Beirut, 7.9.01 (KAP) Die maronitische Bischöfe haben erneut die Präsenz syrischer Truppen im Libanon verurteilt. In einer gemeinsamen Erklärung machen die Bischöfe die syrische Besetzungsmacht für den langsamen Niedergang des Libanon verantwortlich. Selbst in der Zeit der osmanischen Herrschaft habe sich der Libanon größerer Eigenständigkeit erfreut als heute.
Die Bischofskonferenz konstatierte unter dem Vorsitz des Patriarchen von Antiochien, Kardinal Nasrallah Sfeir, dass in dem einen Jahr seit ihrem ersten Aufruf nur einige zögerliche Anläufe erfolgt seien, um die Beziehungen zum "Bruderland Syrien" zu korrigieren. Der anzustrebende Zustand wäre, dass "zwei Brüder in verschiedenen Häusern leben und sich gegenseitig nicht in die inneren Angelegenheiten einmischen". Dass im Juni syrische Truppenteile aus Beirut und Umgebung abgezogen wurden, wird von den Bischöfen erwähnt, allerdings bezweifeln sie den permanenten Charakter dieser taktischen Aktion.

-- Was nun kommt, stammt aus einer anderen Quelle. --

(** The specification's readings of the same two quantities, with the
  rounding as the specification writes it. *)
Module Spec.

Definition ceil_ratio (a b : Z) : Z := Qceiling (a # Z.to_pos b).
Definition floor_ratio (a b : Z) : Z := Qfloor (a # Z.to_pos b).

(** [max_zero_blocks = P + ceil(max_extra_delay / B) + 1] *)
Definition max_zero_blocks (P B : Z) : Z := P + ceil_ratio maxadditionaldelay B + 1.

(** [D = (1 + ceil((max_extra_delay + B - 1)/B)) * B] (section 4.6) *)
Definition delay_line_size (B : Z) : Z :=
  (1 + ceil_ratio (maxadditionaldelay + B - 1) B) * B.

(** [D = ceil((max_extra_delay + B)/B) * B] (section 3) *)
Definition delay_line_size_sec3 (B : Z) : Z :=
  ceil_ratio (maxadditionaldelay + B) B * B.

Section WithLibraries.
Context `{BlockConvolverLib} `{FractionalSampleLib}.

(** The silence gate of [StartConvolution]: the block is de-interleaved from
    the input; [zeroblocks] is reset to 0 when one of the [blocksize] samples
    of the block is non-zero, and is otherwise incremented by one, saturating
    at [maxzeroblocks]; the call signals the start exactly when the updated
    counter is below [maxzeroblocks] (so a worker whose signal was clear has
    it set if and only if the counter is below the threshold); and
    [0 <= zeroblocks <= maxzeroblocks] after every operation. *)
Definition silence_gate (w : Convolver.t) (_input : list FP.float) (inputchannels : Z)
    : Prop :=
  let w' := Convolver.StartConvolution w _input inputchannels in
  let B := Convolver.blocksize w in
  let nonzero k :=
    FP.deqb (FP.double_of_float (rd (Convolver.input w') k)) FP.dzero = false in
  (forall k, 0 <= k < B ->
     rd (Convolver.input w') k = rd _input (UInt.mul k inputchannels)) /\
  ((exists k, 0 <= k < B /\ nonzero k) -> Convolver.zeroblocks w' = 0) /\
  ((forall k, 0 <= k < B -> ~ nonzero k) ->
     Convolver.zeroblocks w' =
     Z.min (Convolver.zeroblocks w + 1) (Convolver.maxzeroblocks w)) /\
  Convolver.maxzeroblocks w' = Convolver.maxzeroblocks w /\
  Convolver.startsignal w' =
    (Convolver.startsignal w
     || (Convolver.zeroblocks w' <? Convolver.maxzeroblocks w')) /\
  (Convolver.startsignal w = false ->
     (Convolver.startsignal w' = true <->
      Convolver.zeroblocks w' < Convolver.maxzeroblocks w')) /\
  (forall o, 0 <= Convolver.zeroblocks (Convolver.apply_op o w)
               <= Convolver.maxzeroblocks (Convolver.apply_op o w)).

Besonders beklagen die Bischöfe, dass auf die "bescheidene Öffnung" eine Welle von Verhaftungen und Gerichtsverfahren gefolgt sei. Damit nehmen sie Bezug darauf, dass im August Exponenten der verbotenen "Forces libanaises" und Anhänger des exilierten Generals Michel Aoun in Haft genommen worden waren, und zwar auf Betreiben des wegen seiner prosyrischen Haltung umstrittenen Staatspräsidenten Emile Lahoud.

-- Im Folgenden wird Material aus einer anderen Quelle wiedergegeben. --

Lemma decodeCode_positions_witness :
  ∃ j, decodeCode setup_alphabet "b?" !! 1%nat = Some (Int j)
       ∧ ((j = -1 ∧ ¬ In "?"%char (chars setup_alphabet))
          ∨ (0 ≤ j < JS.length setup_alphabet
             ∧ String.get (Z.to_nat j) setup_alphabet = Some "?"%char
             ∧ ∀ k' : nat, (k' < Z.to_nat j)%nat →
                           String.get k' setup_alphabet ≠ Some "?"%char)).
Proof.
  apply (proj2 (decodeCode_positions setup_alphabet "b?") 1%nat "?"%char).
  reflexivity.
Defined.

(** X10. In a session with a valid configuration, [expand] returns
    [undefined] on every URL whose fourth field is empty or contains a
    character that is not in the alphabet. *)
Theorem expand_foreign_code a p i shorts s urls code :
  valid_config a i → run (shortener a p i) shorts s →
  getPath urls = Some code →
  code = "" ∨ (∃ c, In c (chars code) ∧ ¬ In c (chars a)) →
  expand urls s = Returns (None, s).
Proof.
  intros [Hnd Hn Hi] Hrun Hpath Hcode.
  destruct (run_inv _ _ _ _ _ Hi Hrun) as [Ha Hp Hids Hk].
  apply expand_Returns. exists code. split; [done|]. split; [|done].
  rewrite Ha.
  destruct (urlmap s !! JS.key (decodeCode a code)) as [v|] eqn:E; [|done].
  exfalso. destruct (Hk _ (mk_is_Some _ _ E)) as (j & Hj & Hkey & _).
  unfold id_key, id_digits in Hkey.
  destruct (toDigits_range a j Hn Hj) as (ds & Hd & Hr & Hne).
  rewrite Hd, decodeCode_chars in Hkey.
  rewrite <-(map_map (JS.indexOf a) Int) in Hkey.
  apply key_inj in Hkey. destruct Hcode as [->|(c & Hc & Hnot)].
  - simpl in Hkey. congruence.
  - apply indexOf_absent in Hnot.
    assert (In (-1) ds) as Hin
      by (rewrite <-Hkey, <-Hnot; by apply in_map).
    rewrite Forall_forall in Hr. apply list_elem_of_In, Hr in Hin.
    destruct Hin. lia.
Qed.

Lemma expand_foreign_code_witness :
  expand "http://short.ly/be?" shortly2 = Returns (None, shortly2).
Proof.
  apply (expand_foreign_code setup_alphabet setup_protocol startID
           ["http://short.ly/beg"; "http://short.ly/bef"] shortly2
           "http://short.ly/be?" "be?").
  - split; [by apply (bool_decide_unpack _)|vm_compute; discriminate
            |vm_compute; discriminate].
  - apply shortly_run2.
  - reflexivity.
  - right. exists "?"%char. split; [simpl; tauto|].
    by apply (bool_decide_unpack _).
Defined.

(** X11. In a session with a valid configuration the short URL [shorten]
    returns is the protocol followed by a code that is not empty, has one
    character per digit of the identifier, and only characters of the
    alphabet. *)
Theorem shorten_code_shape a p i shorts s urll r s' :
  valid_config a i → run (shortener a p i) shorts s →
  shorten urll s = Returns (r, s') →
  ∃ code digits,
    r = p +:+ code
    ∧ toDigits a (Int (ids s)) = Returns (map Int digits)
    ∧ String.length code = List.length digits
    ∧ code ≠ ""
    ∧ ∀ c, In c (chars code) → In c (chars a).
Proof.
  intros [Hnd Hn Hi] Hrun Hsh.
  destruct (run_inv _ _ _ _ _ Hi Hrun) as [Ha Hp Hids _].
  apply shorten_Returns in Hsh as (ds' & Hd' & -> & _).
  rewrite Ha in *. rewrite Hp.
  destruct (toDigits_range a (ids s) Hn Hids) as (ds & Hd & Hr & Hne).
  rewrite Hd in Hd'. injection Hd' as <-.
  destruct (encodeDigits_in_range a ds Hr) as [Hlen Hin].
  exists (encodeDigits a (map Int ds)), ds. repeat split; try done.
  intros E. rewrite E in Hlen. destruct ds; [done|]. simpl in Hlen. lia.
Qed.

Lemma shorten_code_shape_witness :
  ∃ code digits,
    "http://short.ly/beg" = setup_protocol +:+ code
    ∧ toDigits setup_alphabet (Int (ids shortly1)) = Returns (map Int digits)
    ∧ String.length code = List.length digits
    ∧ code ≠ ""
    ∧ ∀ c, In c (chars code) → In c (chars setup_alphabet).
Proof.
  apply (shorten_code_shape setup_alphabet setup_protocol startID
           ["http://short.ly/bef"] shortly1 "https://www.cics.umass.edu"
           "http://short.ly/beg" shortly2).
  - split; [by apply (bool_decide_unpack _)|vm_compute; discriminate
            |vm_compute; discriminate].
  - apply shortly_run1.
  - by vm_compute.
Defined.

(** X12. In a session with a valid configuration, while the counter is
    below 2^53, the counter is at least the starting identifier plus the
    number of calls of [shorten] that returned (calls of [nextid] advance
    it too), the registry has one entry per such call, and the short URLs
    returned are pairwise different. *)
Theorem run_counts a p i shorts s :
  valid_config a i → run (shortener a p i) shorts s → ids s < 2 ^ 53 →
  i + Z.of_nat (List.length shorts) ≤ ids s
  ∧ size (urlmap s) = List.length shorts
  ∧ NoDup shorts.
Proof.
  intros Hv Hrun. destruct (Hv) as [Hnd Hn Hi].
  induction Hrun as [|shorts s1 urll r s2 Hrun IH Hsh|shorts s1 urls r s2 Hrun IH Hex
                     |shorts s1 id s2 Hrun IH Hid]; intros Hlt.
  - simpl. split; [lia|]. split; [done|constructor].
  - pose proof (run_inv _ _ _ _ _ Hi Hrun) as Hinv.
    destruct (shorten_inv _ _ _ _ _ _ _ Hinv Hsh) as (_ & -> & Hids & Hmap).
    destruct Hinv as [_ _ H0 _]. rewrite Hids in Hlt.
    pose proof (increment_safe _ H0 Hlt) as Hinc. rewrite Hinc in Hids, Hlt.
    destruct (IH ltac:(lia)) as (IHids & Hsize & Hnodup).
    pose proof (run_safe _ _ _ _ _ Hi Hrun ltac:(lia)) as Hsafe.
    split; [simpl; lia|]. split.
    + rewrite Hmap, map_size_insert_None
        by (eapply next_key_fresh; [done|done|lia]).
      simpl. by rewrite Hsize.
    + apply NoDup_cons. split; [|done]. intros Hin%list_elem_of_In.
      destruct (safe_shorts _ _ _ _ _ Hsafe _ Hin) as (j & Hj & E).
      apply (inj (String.append p)) in E.
      apply id_code_inj in E; [lia|done|done|lia|lia].
  - apply expand_Returns in Hex as (? & _ & _ & ->). by apply IH.
  - pose proof (run_inv _ _ _ _ _ Hi Hrun) as [_ _ H0 _].
    apply nextid_Returns in Hid as [-> ->]. simpl in *.
    pose proof (increment_safe _ H0 Hlt) as Hinc. rewrite Hinc in *.
    destruct (IH ltac:(lia)) as (IHids & Hsize & Hnodup).
    split; [lia|done].
Qed.

Lemma run_counts_witness :
  startID + Z.of_nat (List.length ["http://short.ly/beg"; "http://short.ly/bef"])
  ≤ ids shortly2
  ∧ size (urlmap shortly2)
    = List.length ["http://short.ly/beg"; "http://short.ly/bef"]
  ∧ NoDup ["http://short.ly/beg"; "http://short.ly/bef"].
Proof.
  apply (run_counts setup_alphabet setup_protocol startID
           ["http://short.ly/beg"; "http://short.ly/bef"] shortly2).
  - split; [by apply (bool_decide_unpack _)|vm_compute; discriminate
            |vm_compute; discriminate].
  - apply shortly_run2.
  - reflexivity.
Defined.

(** X13. [shorten] either returns or throws a [RangeError], and it throws
    exactly when the counter is positive and the alphabet has at most one
    character: the loop of [toDigits] then never leaves. *)
Theorem shorten_outcome urll s :
  (shorten urll s = Throws RangeError ↔
   0 < ids s ∧ JS.length (alphabet s) ≤ 1)
  ∧ ((∃ r s', shorten urll s = Returns (r, s'))
     ∨ shorten urll s = Throws RangeError).
Proof.
  split.
  - rewrite shorten_Throws, toDigits_RangeError_iff. split.
    + intros [?|(z & [= <-] & ? & ?)]; done.
    + intros [? ?]. right. by exists (ids s).
  - destruct (toDigits_outcome (alphabet s) (Int (ids s))) as [[ds E]|E].
    + left. eexists _, _. apply shorten_Returns. by exists ds.
    + right. by apply shorten_Throws.
Qed.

Die Bischöfe weisen darauf hin, dass die staatlichen Institutionen des Libanon einem Korrosionsprozess ausgesetzt sind. So wechsle das Parlament innerhalb von Tagen seine Haltung zu Grundrechtsfragen, Minister würden dem Regierungschef wider dessen Willen aufgezwungen, die Parlamentarier ignorierten das Volk, das sie gewählt habe, während sich infolge der Wirtschaftsrezession die Arbeitslosigkeit und die Emigration der Eliten weiter verschärften. Einzelne Kräfte könnten ihre illegalen Waffen behalten, heißt es im Blick auf die schiitische "Hezbollah", die den Südlibanon kontrolliert. Wörtlich heißt es: "Die Entscheidungen werden anderswo gefällt, außerhalb des Libanon. Die Entscheidungsträger sind keine Libanesen".
Die libanesische Regierung hatte im April alle pro- und anti-syrischen Kundgebungen verboten. Die Differenzen über die Gestaltung der Beziehungen zu Syrien, das seit dem Bürgerkrieg als Schutzmacht im Libanon militärisch präsent ist, prägen den politischen Diskurs im Land. Seit dem Abzug Israels aus dem Südlibanon im Mai 2000 und dem Machtwechsel in Damaskus ist das Verlangen nach Abzug der Syrer stärker geworden. Syrien hat noch rund 25.000 Soldaten im Libanon stationiert.